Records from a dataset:
(* ===== verification/Acl.v ===== *)
(** Access control lists: the pure part of [openviking/storage/acl.py].

    Levels and their masks, principals, grants and their token encoding,
    normalisation of entry lists, union, and the decision [acl_allows]. *)
From Stdlib Require Import NArith ZArith.
From S2P Require Import Prelude PyStr PyVal Identifiers Uri Namespace.

Open Scope N_scope.

(** ** Levels *)

Inductive AclLevel := READ | WRITE | MANAGE.
Inductive AclAction := A_READ | A_WRITE | A_MANAGE.
Inductive CreatorAclGrant := DIRECT | INHERITED.

#[export] Instance AclLevel_eq_dec : EqDecision AclLevel.
Proof. solve_decision. Defined.
#[export] Instance AclAction_eq_dec : EqDecision AclAction.
Proof. solve_decision. Defined.
#[export] Instance CreatorAclGrant_eq_dec : EqDecision CreatorAclGrant.
Proof. solve_decision. Defined.

Definition level_mask (l : AclLevel) : Z :=
  match l with READ => 1 | WRITE => 3 | MANAGE => 7 end%Z.

Definition mask_level (z : Z) : option AclLevel :=
  if Z.eqb z 1 then Some READ else if Z.eqb z 3 then Some WRITE
  else if Z.eqb z 7 then Some MANAGE else None.

(** [AclLevel(action.value)]. *)
Definition action_level (a : AclAction) : AclLevel :=
  match a with A_READ => READ | A_WRITE => WRITE | A_MANAGE => MANAGE end.

Definition level_value (l : AclLevel) : pystr :=
  match l with READ => u "read" | WRITE => u "write" | MANAGE => u "manage" end.

(** [mask & required == required]. *)
Definition level_covers (l : AclLevel) (required : Z) : bool :=
  Z.eqb (Z.land (level_mask l) required) required.

(** ** Entries *)

Record AclEntry := MkEntry { ent_principal : pystr; ent_level : AclLevel }.

#[export] Instance AclEntry_eq_dec : EqDecision AclEntry.
Proof. solve_decision. Defined.

(** [DirectAcl]: a tuple of entries. *)
Abbreviation DirectAcl := (list AclEntry).

(** A raw level argument: an [AclLevel] member or a plain value. *)
Inductive raw_level := RawLevel (l : AclLevel) | RawValue (v : pyval).

(** A raw entry: an [AclEntry], or a mapping read with
    [get("principal")] and [get("level", "")]. *)
Inductive raw_entry :=
| REntry (e : AclEntry)
| RMapping (principal : pyval) (level : raw_level).

Definition normalize_acl_principal (principal : pyval) : result pystr :=
  match principal with
  | VStr principal =>
      let normalized := strip is_space principal in
      let '(kind, separator, identifier) := partition c_colon normalized in
      if negb separator || negb (mem kind [u "user"; u "group"]) then Err InvalidArgumentError
      else if seqb kind (u "user") then
        if negb (seqb identifier (u "*")) then
          match validate_user_id identifier with
          | Some _ => Err InvalidArgumentError
          | None => Ok normalized
          end
        else Ok normalized
      else if seqb identifier (u "*") then Err InvalidArgumentError
      else match validate_identifier_part identifier (u "group_id") with
           | Some _ => Err InvalidArgumentError
           | None => Ok normalized
           end
  | _ => Err InvalidArgumentError
  end.

(** [str(value)] of a value that is not a string is never a level name. *)
Definition normalize_acl_level (value : raw_level) : result AclLevel :=
  match value with
  | RawLevel l => Ok l
  | RawValue (VStr s) =>
      let t := strip is_space s in
      if seqb t (u "read") then Ok READ
      else if seqb t (u "write") then Ok WRITE
      else if seqb t (u "manage") then Ok MANAGE
      else Err InvalidArgumentError
  | RawValue _ => Err InvalidArgumentError
  end.

(** One round of the loop of [_normalize_entries] on the dict [highest]. *)
Definition normalize_step (highest : gmap pystr AclLevel) (raw : raw_entry)
    : result (gmap pystr AclLevel) :=
  let '(principal, raw_level) :=
    match raw with
    | REntry e => (VStr (ent_principal e), RawLevel (ent_level e))
    | RMapping p l => (p, l)
    end in
  principal ← normalize_acl_principal principal;
  level ← normalize_acl_level raw_level;
  match highest !! principal with
  | None => Ok (<[principal := level]> highest)
  | Some current =>
      if Z.ltb (level_mask current) (level_mask level)
      then Ok (<[principal := level]> highest) else Ok highest
  end.

Fixpoint normalize_loop (highest : gmap pystr AclLevel) (entries : list raw_entry)
    : result (gmap pystr AclLevel) :=
  match entries with
  | [] => Ok highest
  | raw :: rest => highest ← normalize_step highest raw; normalize_loop highest rest
  end.

(** [[AclEntry(p, highest[p]) for p in sorted(highest)]]. *)
Definition entries_of (highest : gmap pystr AclLevel) : DirectAcl :=
  omap (fun p => MkEntry p <$> highest !! p) (sorted_strs (fst <$> map_to_list highest)).

Definition normalize_entries (entries : list raw_entry) : result (list AclEntry) :=
  entries_of <$> normalize_loop ∅ entries.

Definition from_entries (entries : list raw_entry) : result DirectAcl := normalize_entries entries.

Definition acl_empty (acl : DirectAcl) : bool := match acl with [] => true | _ => false end.

Definition acl_union (self other : DirectAcl) : result DirectAcl :=
  from_entries (REntry <$> (self ++ other)).

Definition principals_for (acl : DirectAcl) (action : AclAction) : gset pystr :=
  let required_mask := level_mask (action_level action) in
  list_to_set (ent_principal <$>
    filter (fun e => level_covers (ent_level e) required_mask = true) acl).

(** ** Grant tokens *)

Definition mask_digits (l : AclLevel) : pystr :=
  match l with READ => u "1" | WRITE => u "3" | MANAGE => u "7" end.

Definition encode_grant (e : AclEntry) : pystr :=
  mask_digits (ent_level e) ++ [c_colon] ++ ent_principal e.

Definition decode_grant (raw : pyval) : result AclEntry :=
  match raw with
  | VStr raw =>
      let '(raw_mask, separator, raw_principal) := partition c_colon raw in
      let level :=
        if separator then
          match py_int raw_mask with
          | Some z => match mask_level z with Some l => Ok (Some l) | None => Err RuntimeError end
          | None => Err RuntimeError
          end
        else Ok None in
      level ← level;
      principal ← match normalize_acl_principal (VStr raw_principal) with
                  | Ok p => Ok p
                  | Err _ => Err RuntimeError
                  end;
      match level with
      | None => Err RuntimeError
      | Some level =>
          if negb (seqb raw (encode_grant (MkEntry principal level))) then Err RuntimeError
          else Ok (MkEntry principal level)
      end
  | _ => Err RuntimeError
  end.

(** The field [<prefix>_grants] written by [context_fields]. *)
Definition grant_fields (acl : DirectAcl) : pyval := VList (VStr ∘ encode_grant <$> acl).

Fixpoint decode_grants (raws : list pyval) : result (list AclEntry) :=
  match raws with
  | [] => Ok []
  | r :: rs => e ← decode_grant r; es ← decode_grants rs; Ok (e :: es)
  end.

(** [DirectAcl.from_context_fields] on the value of the [<prefix>_grants] field.
    The generator decodes and normalises entry by entry; decoding failures and
    normalisation failures of decoded entries cannot interleave, because a
    decoded entry always normalises. *)
Definition from_context_fields (raw_grants : pyval) : result DirectAcl :=
  if negb (py_truthy raw_grants) then from_entries []
  else match raw_grants with
       | VList l => es ← decode_grants l; from_entries (REntry <$> es)
       | _ => Err RuntimeError
       end.

(** [acl_grant_tokens]: tokens whose presence in the index satisfies the action. *)
Definition acl_grant_tokens (principals : list pystr) (action : AclAction) : list pystr :=
  let required_mask := level_mask (action_level action) in
  principal ← sorted_strs (remove_dups principals);
  level ← filter (fun l => level_covers l required_mask = true) [READ; WRITE; MANAGE];
  [encode_grant (MkEntry principal level)].

(** ** Effective ACLs *)

Record EffectiveAcl := MkEff { eff_enabled : bool; eff_direct : DirectAcl; eff_inherited : DirectAcl }.

#[export] Instance EffectiveAcl_eq_dec : EqDecision EffectiveAcl.
Proof. solve_decision. Defined.

Definition permissions (acl : EffectiveAcl) : result DirectAcl :=
  acl_union (eff_inherited acl) (eff_direct acl).

Definition acl_principals (ctx : RequestContext) : list pystr :=
  [u "user:" ++ ctx_user_id ctx; u "user:*"] ++ ((fun v => u "group:" ++ v) <$> ctx_group_ids ctx).

Definition acl_allows (acl : EffectiveAcl) (ctx : RequestContext) (action : AclAction) : result bool :=
  perms ← permissions acl;
  Ok (existsb (fun p => bool_decide (p ∈ principals_for perms action)) (acl_principals ctx)).

(** ** ACL-bearing URIs *)

Definition is_acl_uri (uri : pystr) : result bool :=
  parts ← uri_parts uri; Ok (bool_decide (take 1 parts = [u "resources"])).

Definition acl_ancestors (uri : pystr) : result (list pystr) :=
  parts ← uri_parts uri;
  if negb (bool_decide (take 1 parts = [u "resources"])) then Err InvalidArgumentError
  else Ok ((fun depth => u "viking://" ++ path_join (take depth parts)) <$> seq 1 (length parts)).

Definition has_implicit_manage (ctx : RequestContext) (uri : pystr) : result bool :=
  b ← is_acl_uri uri; Ok (b && seqb (ctx_role ctx) ADMIN).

**What you need to do**
Each line above that contains "VList" counts once; report the total of such lines and nothing more.

**Result of this exercise**
2